Chembiochem. 2018 Jan 29. doi: 10.1002/cbic.201700678. [Epub ahead of print]
Van der Poorten O, Legrand B, Vezenkov L, Garcia-Pindado J, Bettache N, Knuhtsen A, Sejer Pedersen D, Sanchez-Navarro M, Martinez J, Teixido M, Garcia M, Tourwe D, Amblard M, Ballet S.

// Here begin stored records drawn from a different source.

Lemma cause_join_is_Some geo :
  NoDup (columns geo) → "COD_MUERTE_STR" ∈ columns geo →
  (∀ c, c ∈ cause_labels → c ∉ columns geo) →
  is_Some (cause_join df_codes geo).
Proof.
  intros Hnd Hcod Hcause. unfold cause_join.
  destruct (name_in (CODES_code_col df_codes) df_codes) as [code|] eqn:Hcode; [|eauto].
  destruct (name_in (CODES_name_col df_codes) df_codes) as [name|] eqn:Hname; [|eauto].
  apply name_in_Some in Hcode as (Hcode & _ & Hcodein), Hname as (Hname & _ & Hnamein).
  destruct (cause_labels_apart df_codes code name Hcode Hname) as (Hcn & _).
  assert (Hc1 : code ∈ cause_labels).
  { apply find_col_loop_Some in Hcode as [Hc _]. candidates Hc; by_compute. }
  assert (Hc2 : name ∈ cause_labels).
  { apply find_col_loop_Some in Hname as [Hc _]. candidates Hc; by_compute. }
  unfold codes_keyed, select. rewrite decide_True; cycle 1.
  { intros x Hx. simpl. rewrite !elem_of_with_column. right. right.
    apply elem_of_cons in Hx as [->|Hx%list_elem_of_singleton]; by subst. }
  cbn [mbind option_bind]. unfold merge_left. cbn [columns rows fst snd].
  assert (filter (λ c, c ∈ [code; name]) (columns geo) = []) as ->.
  { apply filter_none. intros c Hc [->|Hin%list_elem_of_singleton]%elem_of_cons.
    - by apply (Hcause code).
    - subst. by apply (Hcause name). }
  rewrite decide_True; cycle 1.
  { split_and!.
    - by intros c ->%list_elem_of_singleton.
    - intros c ->%list_elem_of_singleton. constructor.
    - by rewrite fmap_rename_nil.
    - rewrite (fmap_rename_nil "_y" [code; name]).
      apply NoDup_cons. split; [|apply NoDup_singleton].
      by intros ?%list_elem_of_singleton. }
  cbn [mbind option_bind columns rows]. rewrite !fmap_rename_nil.
  rewrite decide_True; [eauto|].
  rewrite !elem_of_app. split; [right|by left]. apply elem_of_cons. right. constructor.
Qed.
(** The users were loaded, the groups never were; full destructive mode.  The
    target user is in team [t1], the source user in no group. *)
Definition nilGroupsMachine : machine directory :=
  Machine (Some {["k1" := 0%nat]}) None false false 1
          [targetUser "k1" "u1" "ann@example.com" ["t1"]] []
          (Directory [targetUser "k1" "u1" "ann@example.com" ["t1"]] [] 0) [].

Definition nilGroupsSource : snapshot :=
  Snapshot [sourceUser "u1" "ann@example.com" []] [] false.

(** A directory with one team, provisioned from the source group [g1], and
    one user, provisioned from the source user [u1], who is in the team. *)
Definition engTeam : scimGroup :=
  {| scimGroup_Id := "t1"; scimGroup_ExternalId := "g1"; scimGroup_Name := "Eng" |}.

Definition annInEng : scimUser := targetUser "k1" "u1" "ann@example.com" ["t1"].

Definition engDirectory : directory := Directory [annInEng] [engTeam] 0.

Definition engGroup : Group := {| Group_Id := "g1"; Group_Name := "Eng" |}.

(** The source user has left the group. *)
Definition annLeftEng : snapshot :=
  Snapshot [sourceUser "u1" "ann@example.com" []] [engGroup] false.

(** The source user is in the group, and the crawl lists the group twice
    for that user (it appends the top group once for every path that reaches
    a member: directly and through a nested group). *)
Definition annTwiceInEng : snapshot :=
  Snapshot [sourceUser "u1" "ann@example.com" ["g1"; "g1"]] [engGroup] false.

(** The machine once [populateScim] has loaded [engDirectory]. *)
Definition loadedEng (verbose updateUsers : bool) (destructive : Z) : machine directory :=
  (populateScim (newSync verbose updateUsers destructive engDirectory)).2.

(** The source group of [engTeam] under a new name. *)
Definition engRenamed : Group := {| Group_Id := "g1"; Group_Name := "Engineering" |}.

Definition engRenamedSource : snapshot := Snapshot [] [engRenamed] false.

(** Two source users whose emails differ in case only. *)
Definition annLower : User := sourceUser "u1" "ann@example.com" [].
Definition annUpper : User := sourceUser "u2" "Ann@Example.com" [].

Definition twoAnns : snapshot := Snapshot [annLower; annUpper] [engGroup] false.

(** A crawl that could not resolve one of the configured entries, and found
    nothing of what [engDirectory] holds. *)
Definition partialCrawl : snapshot := Snapshot [] [] true.

(** [engDirectory] loaded over a connection that fails every request. *)
Definition loadedEngDown : machine outage :=
  (populateScim (Machine None None false true 0 [] [] (Outage 0 engDirectory) [])).2.

(** A team created by hand (no [ExternalId]) and two source groups that both
    carry its name. *)
Definition handMadeEng : directory :=
  Directory [] [{| scimGroup_Id := "t1"; scimGroup_ExternalId := "";
                   scimGroup_Name := "Eng" |}] 0.

Definition twoEngs : snapshot :=
  Snapshot [] [{| Group_Id := "g1"; Group_Name := "Eng" |};
               {| Group_Id := "g2"; Group_Name := "Eng" |}] false.

(** ** What a loop contributes

    Every loop of the engine appends to three logs: the requests sent, the
    success entries and the failure entries.  An [effect] is what one turn of
    a loop appends. *)
Record effect := Effect {
  e_calls : list Call;
  e_successes : list string;
  e_failures : list string;
}.

Definition effect_app (a b : effect) : effect :=
  Effect (e_calls a ++ e_calls b) (e_successes a ++ e_successes b)
         (e_failures a ++ e_failures b).

Definition no_effect : effect := Effect [] [] [].

Definition effects (es : list effect) : effect := foldr effect_app no_effect es.

Definition g_log {Server : Type} (f : gframe Server) : effect :=
  Effect (calls (g_mach f)) (g_successes f) (g_failures f).

Definition u_log {Server : Type} (f : uframe Server) : effect :=
  Effect (calls (u_mach f)) (u_successes f) (u_failures f).

Definition m_log {Server : Type} (f : mframe Server) : effect :=
  Effect (calls (m_mach f)) (m_successes f) (m_failures f).

(** ** The deletion policy, in the words of the specification *)

Inductive verdict := Deleted | SkippedNotControlled | SkippedSafeMode.

(** "[destructiveMode > 0]: delete unconditionally.  [destructiveMode == 0]:
    delete only if the target group carries a non-empty [externalId];
    otherwise skip.  [destructiveMode < 0] (safe mode): never delete." *)
Definition groupDeletionPolicy (destructiveMode : Z) (target : scimGroup) : verdict :=
  if bool_decide (destructiveMode > 0) then Deleted
  else if bool_decide (destructiveMode = 0) then
    if bool_decide (scimGroup_ExternalId target ≠ "") then Deleted
    else SkippedNotControlled
  else SkippedSafeMode.

(** What the loop over the unmatched target groups may append for the
    target group at [kv.2], stored under [kv.1], given the verdict of the
    policy on it. *)
Definition deleteGroup_spec (destructiveMode : Z) (verbose : bool)
    (objs : list scimGroup) (kv : string * ptr) (e : effect) : Prop :=
  match groupDeletionPolicy destructiveMode (objs !!! kv.2) with
  | Deleted =>
      e_calls e = [CDelete "Groups" kv.1] ∧
      ((∃ note, e_successes e = [note] ∧ e_failures e = []) ∨
       (∃ note, e_successes e = [] ∧ e_failures e = [note]))
  | SkippedNotControlled =>
      e_calls e = [] ∧ e_successes e = [] ∧
      if verbose then ∃ note, e_failures e = [note] else e_failures e = []
  | SkippedSafeMode =>
      e_calls e = [] ∧ e_successes e = [] ∧ ∃ note, e_failures e = [note]
  end.

(** Either one success entry or one failure entry: the outcome of a request. *)
Definition one_outcome (e : effect) : Prop :=
  (∃ note, e_successes e = [note] ∧ e_failures e = []) ∨
  (∃ note, e_successes e = [] ∧ e_failures e = [note]).

(** What the loop over the unmatched source users may append for [user]:
    "create only if the source user's active flag is true". *)
Definition createUser_spec (user : User) (e : effect) : Prop :=
  if User_Active user
  then e_calls e = [CPost "Users" (userPayload user)] ∧ one_outcome e
  else e = no_effect.

(** What the loop over the unmatched target users may append for the target
    user at [kv.2]: "deletion gated purely by [destructiveMode >= 0]";
    "inactive unmatched target users are left untouched". *)
Definition deleteUser_spec (destructiveMode : Z) (objs : list scimUser)
    (kv : string * ptr) (e : effect) : Prop :=
  let target := objs !!! kv.2 in
  if scimUser_Active target then
    if bool_decide (destructiveMode >= 0)
    then e_calls e = [CDelete "Users" (scimUser_Id target)] ∧ one_outcome e
    else e_calls e = [] ∧ e_successes e = [] ∧ ∃ note, e_failures e = [note]
  else e = no_effect.

(** A request deletes when it is a DELETE, or a PATCH with a [remove]
    operation (the removal of memberships). *)
Definition removesMembership (payload : any) : bool :=
  existsb (λ op, bool_decide (stringField "op" op = Some "remove"))
          (listField "Operations" payload).

Definition is_deletion (c : Call) : bool :=
  match c with
  | CDelete _ _ => true
  | CPatch _ _ payload => removesMembership payload
  | CPost _ _ => false
  end.

(** From [m] to [m'] the deletion policy is unchanged and no deleting request
    was sent. *)
Definition quiet {Server : Type} (m m' : machine Server) : Prop :=
  destructive m' = destructive m ∧
  ∃ new, calls m' = calls m ++ new ∧ Forall (λ c, is_deletion c = false) new.

(** The patch that only renames the target group, and the record it leaves
    in memory when it succeeds. *)
Definition renamePatch (target : scimGroup) (group : Group) : Call :=
  CPatch "Groups" (scimGroup_Id target)
         (replacePayload [("displayName", AString (Group_Name group))]).

Definition renamedGroup (target : scimGroup) (group : Group) : scimGroup :=
  {| scimGroup_Id := scimGroup_Id target;
     scimGroup_ExternalId := Group_Id group;
     scimGroup_Name := Group_Name group |}.

(** The fields of a target user that the engine never writes. *)
Definition sameIdentity (target r : scimUser) : Prop :=
  scimUser_Id r = scimUser_Id target ∧
  scimUser_Email r = scimUser_Email target ∧
  scimUser_Groups r = scimUser_Groups target.

(** The request of a turn of the user matching loop that finds the record
    [r] for the source user [user]: none when nothing differs. *)
Definition userPatch (r : scimUser) (user : User) : list Call :=
  if decide (userDiff r user = []) then []
  else [CPatch "Users" (scimUser_Id r) (replacePayload (userDiff r user))].

(** ** The membership delta, in the words of the specification *)

(** "translate the source user's source-group-identifier list into target
    group identifiers via the target groups' [externalId] mapping (source
    group ids with no corresponding target [externalId] are silently
    ignored)". *)
Definition translated (groupMap : gmap string string) (user : User) : list string :=
  omap (λ externalGroupId, groupMap !! externalGroupId) (User_Groups user).

(** "[toAdd] = translated source group ids not already in the target user's
    group set." *)
Definition toAdd (groupMap : gmap string string) (keeperUser : scimUser) (user : User)
  : list string :=
  filter (λ g, g ∉ scimUser_Groups keeperUser) (translated groupMap user).

(** "[candidateRemove] = target user's group ids not present in the
    translated source set." *)
Definition candidateRemove (groupMap : gmap string string) (keeperUser : scimUser)
    (user : User) : gset string :=
  list_to_set (scimUser_Groups keeperUser) ∖ list_to_set (translated groupMap user).

(** "remove only those target groups that have a non-empty [externalId]";
    "groups without one, or whose group record doesn't exist at all [...],
    are skipped". *)
Definition controlled {Server : Type} (m : machine Server) (keeperGroupId : string) : bool :=
  match default ∅ (scimGroups m) !! keeperGroupId with
  | Some gp => len_pos (scimGroup_ExternalId (groupObjs m !!! gp))
  | None => false
  end.

(** Two machines that differ at most in whether [s.scimGroups] is nil or
    empty. *)
Definition same_but_nil_groups {Server : Type} (m1 m2 : machine Server) : Prop :=
  default ∅ (scimGroups m1) = default ∅ (scimGroups m2) ∧
  scimUsers m1 = scimUsers m2 ∧ verbose m1 = verbose m2 ∧
  updateUsers m1 = updateUsers m2 ∧ destructive m1 = destructive m2 ∧
  userObjs m1 = userObjs m2 ∧ groupObjs m1 = groupObjs m2 ∧
  server m1 = server m2 ∧ calls m1 = calls m2.

(** ** The answer to a request

    What a turn of a loop contributes to the three logs, told from the
    answer the transport gives to the request of that turn. *)







Section Answers.

Context {Server : Type} `{!ScimApi Server} `{!Runtime}.









End Answers.

(** ** What a phase may touch *)

(** The resource kind a request addresses. *)
Definition call_kind (c : Call) : string :=
  match c with
  | CPatch kind _ _ => kind
  | CPost kind _ => kind
  | CDelete kind _ => kind
  end.

Definition groups_call (c : Call) : Prop := call_kind c = "Groups".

Non-cationic and amphipathic indoloazepinone-constrained (Aia) oligomers have been synthesized as new vectors for intracellular delivery. The conformational preferences of the [L-Aia-Xxx]n oligomers were investigated using circular dichroism and NMR spectroscopy. While Boc-[L-Aia-Gly]2,4-OBn 12-13 and Boc-[L-Aia-β3-h-L-Ala]2,4-OBn 16-17 oligomers were totally or partially disordered, Boc-[L-Aia-L-Ala]2-OBn 14 induced a typical turn stabilized by C5- and C7-membered H-bond pseudo-cycles and aromatic interactions. Boc-[L-Aia-L-Ala]4-OBn 15 exhibited a unique structure with remarkable T-shaped pie-stacking interactions involving the indole rings of the four L-Aia residues forming a dense hydrophobic cluster. All the proposed FITC-6-Ahx-[L-Aia-Xxx]4-NH2 oligomers 19-23, with exception of FITC-6-Ahx-[L-Aia-Gly]4-NH2 oligomer 18, were internalized by MDA-MB-231 cells with higher efficiency than the positive references penetratin and Arg8. In parallel, this series of compounds was successfully explored on an in vitro blood-brain barrier (BBB) permeation assay. While no passive diffusion permeability was observed for any of the tested Ac-[L-Aia-Xxx]4-NH2 oligomers in the PAMPA model, Ac-[L-Aia-L-Arg]4-NH2 26 showed significant permeation in the in vitro cell-based human model of the BBB, suggesting an active mechanism of cell-penetration.